Work required:
From the entries below, output the line with "intros Hid Hi." and each following line up to and including the line with "left|apply Hd; by right].", exactly as written.

Provided records:

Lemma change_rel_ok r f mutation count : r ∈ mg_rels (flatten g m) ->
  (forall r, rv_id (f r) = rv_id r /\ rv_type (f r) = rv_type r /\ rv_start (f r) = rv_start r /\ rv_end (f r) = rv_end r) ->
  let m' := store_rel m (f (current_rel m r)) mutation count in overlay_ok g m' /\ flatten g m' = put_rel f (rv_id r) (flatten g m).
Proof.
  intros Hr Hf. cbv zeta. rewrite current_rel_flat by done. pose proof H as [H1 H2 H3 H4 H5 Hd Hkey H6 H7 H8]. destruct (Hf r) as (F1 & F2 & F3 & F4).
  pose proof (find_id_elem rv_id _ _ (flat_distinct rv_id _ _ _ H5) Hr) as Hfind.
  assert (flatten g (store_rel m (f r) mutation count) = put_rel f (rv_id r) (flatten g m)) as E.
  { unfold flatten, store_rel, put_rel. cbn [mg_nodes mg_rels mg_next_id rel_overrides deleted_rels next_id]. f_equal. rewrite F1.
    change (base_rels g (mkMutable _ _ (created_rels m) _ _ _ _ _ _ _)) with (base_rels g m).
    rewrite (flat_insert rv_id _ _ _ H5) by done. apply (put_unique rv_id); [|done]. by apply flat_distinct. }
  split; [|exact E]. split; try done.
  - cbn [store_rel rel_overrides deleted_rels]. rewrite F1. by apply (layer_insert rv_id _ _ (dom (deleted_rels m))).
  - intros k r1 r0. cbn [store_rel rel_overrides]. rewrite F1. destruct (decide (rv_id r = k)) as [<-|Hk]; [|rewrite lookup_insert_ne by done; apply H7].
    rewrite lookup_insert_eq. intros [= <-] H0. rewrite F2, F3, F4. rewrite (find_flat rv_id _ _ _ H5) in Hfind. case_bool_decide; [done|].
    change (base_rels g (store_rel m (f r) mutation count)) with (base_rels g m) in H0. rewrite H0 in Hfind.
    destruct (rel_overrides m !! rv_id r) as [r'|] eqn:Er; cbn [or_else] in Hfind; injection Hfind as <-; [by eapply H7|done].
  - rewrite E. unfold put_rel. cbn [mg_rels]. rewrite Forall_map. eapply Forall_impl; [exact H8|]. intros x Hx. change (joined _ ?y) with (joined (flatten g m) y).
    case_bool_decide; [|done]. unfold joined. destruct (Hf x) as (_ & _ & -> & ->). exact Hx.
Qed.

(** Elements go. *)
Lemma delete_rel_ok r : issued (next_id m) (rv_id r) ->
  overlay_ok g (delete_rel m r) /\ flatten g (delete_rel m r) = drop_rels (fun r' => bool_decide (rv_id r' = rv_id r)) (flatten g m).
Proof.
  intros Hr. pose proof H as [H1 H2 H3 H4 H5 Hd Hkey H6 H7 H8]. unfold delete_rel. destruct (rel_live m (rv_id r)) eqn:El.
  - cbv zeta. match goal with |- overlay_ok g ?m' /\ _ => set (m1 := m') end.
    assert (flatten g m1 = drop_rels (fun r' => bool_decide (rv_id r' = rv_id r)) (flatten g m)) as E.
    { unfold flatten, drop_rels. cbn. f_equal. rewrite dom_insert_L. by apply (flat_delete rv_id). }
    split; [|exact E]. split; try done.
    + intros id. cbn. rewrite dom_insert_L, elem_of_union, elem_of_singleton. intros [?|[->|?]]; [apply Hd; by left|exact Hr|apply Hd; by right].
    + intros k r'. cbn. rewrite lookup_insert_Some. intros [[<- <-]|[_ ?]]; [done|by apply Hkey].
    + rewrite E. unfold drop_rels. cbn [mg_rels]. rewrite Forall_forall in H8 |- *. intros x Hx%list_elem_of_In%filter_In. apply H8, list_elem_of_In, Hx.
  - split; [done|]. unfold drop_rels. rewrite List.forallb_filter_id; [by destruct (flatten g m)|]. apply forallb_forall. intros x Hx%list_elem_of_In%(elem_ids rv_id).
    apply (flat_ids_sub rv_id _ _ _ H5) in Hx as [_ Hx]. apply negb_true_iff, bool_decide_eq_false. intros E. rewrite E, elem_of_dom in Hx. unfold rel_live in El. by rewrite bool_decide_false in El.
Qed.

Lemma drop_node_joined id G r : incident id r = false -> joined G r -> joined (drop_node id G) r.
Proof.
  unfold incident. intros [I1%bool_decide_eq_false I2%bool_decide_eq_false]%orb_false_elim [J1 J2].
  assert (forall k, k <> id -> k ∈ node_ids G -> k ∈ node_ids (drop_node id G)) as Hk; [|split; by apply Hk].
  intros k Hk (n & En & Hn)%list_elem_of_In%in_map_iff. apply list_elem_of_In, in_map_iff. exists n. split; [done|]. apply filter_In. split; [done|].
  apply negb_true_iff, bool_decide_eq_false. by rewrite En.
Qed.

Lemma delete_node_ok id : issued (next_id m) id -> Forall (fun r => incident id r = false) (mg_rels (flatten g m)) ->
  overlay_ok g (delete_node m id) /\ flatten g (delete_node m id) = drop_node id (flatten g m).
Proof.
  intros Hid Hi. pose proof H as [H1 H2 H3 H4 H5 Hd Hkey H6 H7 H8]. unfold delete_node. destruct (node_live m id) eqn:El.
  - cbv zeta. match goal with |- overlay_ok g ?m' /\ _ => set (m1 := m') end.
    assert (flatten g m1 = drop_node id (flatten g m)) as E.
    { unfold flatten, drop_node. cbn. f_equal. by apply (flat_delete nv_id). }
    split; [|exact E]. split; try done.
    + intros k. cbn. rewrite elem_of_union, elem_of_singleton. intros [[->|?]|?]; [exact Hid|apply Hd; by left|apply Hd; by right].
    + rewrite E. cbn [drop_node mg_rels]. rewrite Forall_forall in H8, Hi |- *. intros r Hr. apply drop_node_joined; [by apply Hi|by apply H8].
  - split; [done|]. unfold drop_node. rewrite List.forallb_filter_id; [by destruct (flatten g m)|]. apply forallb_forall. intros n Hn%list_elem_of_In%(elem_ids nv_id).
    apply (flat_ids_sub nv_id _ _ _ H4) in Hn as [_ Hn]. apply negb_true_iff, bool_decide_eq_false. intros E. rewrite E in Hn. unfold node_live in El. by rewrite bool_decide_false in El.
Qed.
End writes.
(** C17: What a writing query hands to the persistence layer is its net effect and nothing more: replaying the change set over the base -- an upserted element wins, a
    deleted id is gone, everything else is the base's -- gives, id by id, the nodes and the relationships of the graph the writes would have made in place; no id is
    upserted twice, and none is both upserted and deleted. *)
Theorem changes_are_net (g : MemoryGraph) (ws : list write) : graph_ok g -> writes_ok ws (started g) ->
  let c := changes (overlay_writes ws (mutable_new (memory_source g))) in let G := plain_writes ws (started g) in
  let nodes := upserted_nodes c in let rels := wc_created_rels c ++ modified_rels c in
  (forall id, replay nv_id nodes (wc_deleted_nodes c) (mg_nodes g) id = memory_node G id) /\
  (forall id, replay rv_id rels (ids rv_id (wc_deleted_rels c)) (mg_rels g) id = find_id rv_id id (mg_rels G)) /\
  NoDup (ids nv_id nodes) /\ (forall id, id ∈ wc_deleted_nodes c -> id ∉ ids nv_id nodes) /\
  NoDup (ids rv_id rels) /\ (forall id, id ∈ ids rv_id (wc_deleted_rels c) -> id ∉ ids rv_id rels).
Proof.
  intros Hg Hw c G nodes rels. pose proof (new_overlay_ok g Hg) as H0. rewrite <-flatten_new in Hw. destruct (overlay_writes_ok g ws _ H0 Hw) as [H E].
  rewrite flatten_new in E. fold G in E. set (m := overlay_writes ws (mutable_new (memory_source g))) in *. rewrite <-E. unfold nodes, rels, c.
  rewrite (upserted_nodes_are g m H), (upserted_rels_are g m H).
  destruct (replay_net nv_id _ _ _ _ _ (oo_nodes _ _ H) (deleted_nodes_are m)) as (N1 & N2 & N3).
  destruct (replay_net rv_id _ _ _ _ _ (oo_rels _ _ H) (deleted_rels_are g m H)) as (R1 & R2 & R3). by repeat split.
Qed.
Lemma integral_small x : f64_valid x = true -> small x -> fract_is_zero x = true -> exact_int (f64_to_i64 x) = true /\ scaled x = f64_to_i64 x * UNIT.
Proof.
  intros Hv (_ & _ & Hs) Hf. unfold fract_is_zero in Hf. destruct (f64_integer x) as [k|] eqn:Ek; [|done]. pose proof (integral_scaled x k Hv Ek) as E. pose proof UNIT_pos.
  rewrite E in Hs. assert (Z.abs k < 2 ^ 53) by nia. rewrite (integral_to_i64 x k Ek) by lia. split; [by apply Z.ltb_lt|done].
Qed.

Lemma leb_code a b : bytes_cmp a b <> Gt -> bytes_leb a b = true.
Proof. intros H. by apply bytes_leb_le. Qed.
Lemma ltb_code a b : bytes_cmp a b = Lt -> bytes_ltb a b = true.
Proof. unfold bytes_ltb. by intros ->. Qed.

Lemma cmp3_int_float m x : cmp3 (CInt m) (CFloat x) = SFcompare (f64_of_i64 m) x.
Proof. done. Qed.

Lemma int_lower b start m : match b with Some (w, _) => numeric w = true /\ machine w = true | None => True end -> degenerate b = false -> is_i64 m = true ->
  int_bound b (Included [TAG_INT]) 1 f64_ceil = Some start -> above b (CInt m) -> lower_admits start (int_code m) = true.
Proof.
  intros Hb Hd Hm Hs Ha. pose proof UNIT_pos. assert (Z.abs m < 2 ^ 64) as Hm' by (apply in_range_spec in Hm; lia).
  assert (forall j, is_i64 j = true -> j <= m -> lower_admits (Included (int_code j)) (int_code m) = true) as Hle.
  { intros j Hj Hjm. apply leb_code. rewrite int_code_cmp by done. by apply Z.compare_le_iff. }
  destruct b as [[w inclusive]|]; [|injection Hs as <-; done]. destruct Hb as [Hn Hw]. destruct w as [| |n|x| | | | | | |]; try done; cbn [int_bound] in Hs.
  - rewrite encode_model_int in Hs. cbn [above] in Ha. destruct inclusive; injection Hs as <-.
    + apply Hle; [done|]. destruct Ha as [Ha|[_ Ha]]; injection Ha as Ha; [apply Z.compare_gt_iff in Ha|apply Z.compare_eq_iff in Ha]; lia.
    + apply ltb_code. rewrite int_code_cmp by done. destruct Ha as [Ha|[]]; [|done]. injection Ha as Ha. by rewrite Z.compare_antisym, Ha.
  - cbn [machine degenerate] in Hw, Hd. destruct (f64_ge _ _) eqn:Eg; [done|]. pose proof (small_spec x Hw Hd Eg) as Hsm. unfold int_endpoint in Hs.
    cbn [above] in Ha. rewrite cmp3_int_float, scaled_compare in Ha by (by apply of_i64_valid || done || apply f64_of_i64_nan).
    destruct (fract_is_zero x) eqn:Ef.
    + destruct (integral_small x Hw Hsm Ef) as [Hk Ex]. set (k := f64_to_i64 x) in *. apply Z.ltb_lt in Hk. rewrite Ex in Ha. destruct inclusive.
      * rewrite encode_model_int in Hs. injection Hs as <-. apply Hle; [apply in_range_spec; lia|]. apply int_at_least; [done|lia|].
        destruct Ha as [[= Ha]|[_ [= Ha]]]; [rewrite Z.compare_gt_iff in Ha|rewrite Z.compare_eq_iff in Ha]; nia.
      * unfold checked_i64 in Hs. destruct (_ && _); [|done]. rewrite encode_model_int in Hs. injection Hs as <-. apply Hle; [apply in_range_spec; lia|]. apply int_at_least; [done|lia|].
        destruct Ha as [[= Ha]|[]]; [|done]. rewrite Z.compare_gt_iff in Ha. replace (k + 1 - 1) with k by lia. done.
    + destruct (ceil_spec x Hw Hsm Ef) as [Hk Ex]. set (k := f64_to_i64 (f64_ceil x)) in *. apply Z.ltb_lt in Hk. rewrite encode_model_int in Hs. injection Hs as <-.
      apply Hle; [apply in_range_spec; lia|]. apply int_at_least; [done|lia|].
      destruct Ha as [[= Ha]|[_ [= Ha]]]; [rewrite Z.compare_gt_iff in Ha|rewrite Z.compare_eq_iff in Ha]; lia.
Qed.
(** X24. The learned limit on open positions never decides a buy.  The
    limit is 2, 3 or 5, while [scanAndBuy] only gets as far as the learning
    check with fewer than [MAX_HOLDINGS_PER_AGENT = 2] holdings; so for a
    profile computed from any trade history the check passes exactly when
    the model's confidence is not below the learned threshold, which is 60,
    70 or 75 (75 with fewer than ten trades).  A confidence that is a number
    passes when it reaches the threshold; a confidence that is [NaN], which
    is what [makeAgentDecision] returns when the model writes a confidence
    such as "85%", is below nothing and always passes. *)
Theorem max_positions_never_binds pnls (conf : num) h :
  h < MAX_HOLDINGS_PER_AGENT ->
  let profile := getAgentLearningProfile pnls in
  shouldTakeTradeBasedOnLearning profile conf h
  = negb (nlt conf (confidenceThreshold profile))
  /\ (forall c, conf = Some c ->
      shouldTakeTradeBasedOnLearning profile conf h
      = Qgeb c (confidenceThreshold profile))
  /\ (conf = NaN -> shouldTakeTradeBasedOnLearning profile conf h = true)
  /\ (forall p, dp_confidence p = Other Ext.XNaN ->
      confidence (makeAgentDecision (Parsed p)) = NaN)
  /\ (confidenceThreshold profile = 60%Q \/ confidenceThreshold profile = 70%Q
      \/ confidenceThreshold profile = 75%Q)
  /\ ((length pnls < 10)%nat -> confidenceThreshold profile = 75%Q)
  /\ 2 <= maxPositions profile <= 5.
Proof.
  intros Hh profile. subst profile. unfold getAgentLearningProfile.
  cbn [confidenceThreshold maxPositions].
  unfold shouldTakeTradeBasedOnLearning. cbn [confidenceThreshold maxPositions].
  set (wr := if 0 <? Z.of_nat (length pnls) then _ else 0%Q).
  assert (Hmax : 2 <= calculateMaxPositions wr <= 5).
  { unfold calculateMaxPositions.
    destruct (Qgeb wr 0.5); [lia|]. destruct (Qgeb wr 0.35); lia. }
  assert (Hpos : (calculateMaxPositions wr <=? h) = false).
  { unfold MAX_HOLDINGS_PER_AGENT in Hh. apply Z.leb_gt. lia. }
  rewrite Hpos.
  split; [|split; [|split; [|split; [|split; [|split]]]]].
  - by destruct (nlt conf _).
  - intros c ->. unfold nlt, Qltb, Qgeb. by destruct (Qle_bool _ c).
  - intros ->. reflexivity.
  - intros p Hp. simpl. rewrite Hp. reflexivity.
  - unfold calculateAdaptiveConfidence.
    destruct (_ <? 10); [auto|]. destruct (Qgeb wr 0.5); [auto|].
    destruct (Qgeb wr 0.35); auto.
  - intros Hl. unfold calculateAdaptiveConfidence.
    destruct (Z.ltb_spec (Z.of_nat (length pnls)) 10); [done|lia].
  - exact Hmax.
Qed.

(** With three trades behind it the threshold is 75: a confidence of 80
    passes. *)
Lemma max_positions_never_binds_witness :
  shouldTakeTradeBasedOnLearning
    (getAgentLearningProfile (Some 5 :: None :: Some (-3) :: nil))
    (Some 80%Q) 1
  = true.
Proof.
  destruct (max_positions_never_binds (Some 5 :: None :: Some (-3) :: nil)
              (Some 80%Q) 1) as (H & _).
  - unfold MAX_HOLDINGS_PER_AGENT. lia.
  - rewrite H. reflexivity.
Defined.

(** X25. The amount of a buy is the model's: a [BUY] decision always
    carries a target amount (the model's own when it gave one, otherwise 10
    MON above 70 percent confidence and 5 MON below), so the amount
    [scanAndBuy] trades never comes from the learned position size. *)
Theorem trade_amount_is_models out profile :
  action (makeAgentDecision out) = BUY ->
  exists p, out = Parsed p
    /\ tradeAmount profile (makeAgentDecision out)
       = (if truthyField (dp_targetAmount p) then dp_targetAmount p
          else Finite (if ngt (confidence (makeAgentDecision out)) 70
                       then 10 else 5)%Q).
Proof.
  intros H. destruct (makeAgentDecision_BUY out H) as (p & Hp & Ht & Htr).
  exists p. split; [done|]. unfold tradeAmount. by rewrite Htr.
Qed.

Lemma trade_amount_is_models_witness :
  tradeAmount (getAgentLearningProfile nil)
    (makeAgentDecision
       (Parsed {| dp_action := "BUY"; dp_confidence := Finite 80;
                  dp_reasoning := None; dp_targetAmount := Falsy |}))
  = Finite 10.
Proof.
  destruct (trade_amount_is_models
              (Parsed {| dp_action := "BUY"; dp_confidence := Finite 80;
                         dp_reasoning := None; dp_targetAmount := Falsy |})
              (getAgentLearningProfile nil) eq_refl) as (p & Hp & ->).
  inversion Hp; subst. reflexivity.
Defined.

Solution to the exercise:
  intros Hid Hi. pose proof H as [H1 H2 H3 H4 H5 Hd Hkey H6 H7 H8]. unfold delete_node. destruct (node_live m id) eqn:El.
  - cbv zeta. match goal with |- overlay_ok g ?m' /\ _ => set (m1 := m') end.
    assert (flatten g m1 = drop_node id (flatten g m)) as E.
    { unfold flatten, drop_node. cbn. f_equal. by apply (flat_delete nv_id). }
    split; [|exact E]. split; try done.
    + intros k. cbn. rewrite elem_of_union, elem_of_singleton. intros [[->|?]|?]; [exact Hid|apply Hd; by left|apply Hd; by right].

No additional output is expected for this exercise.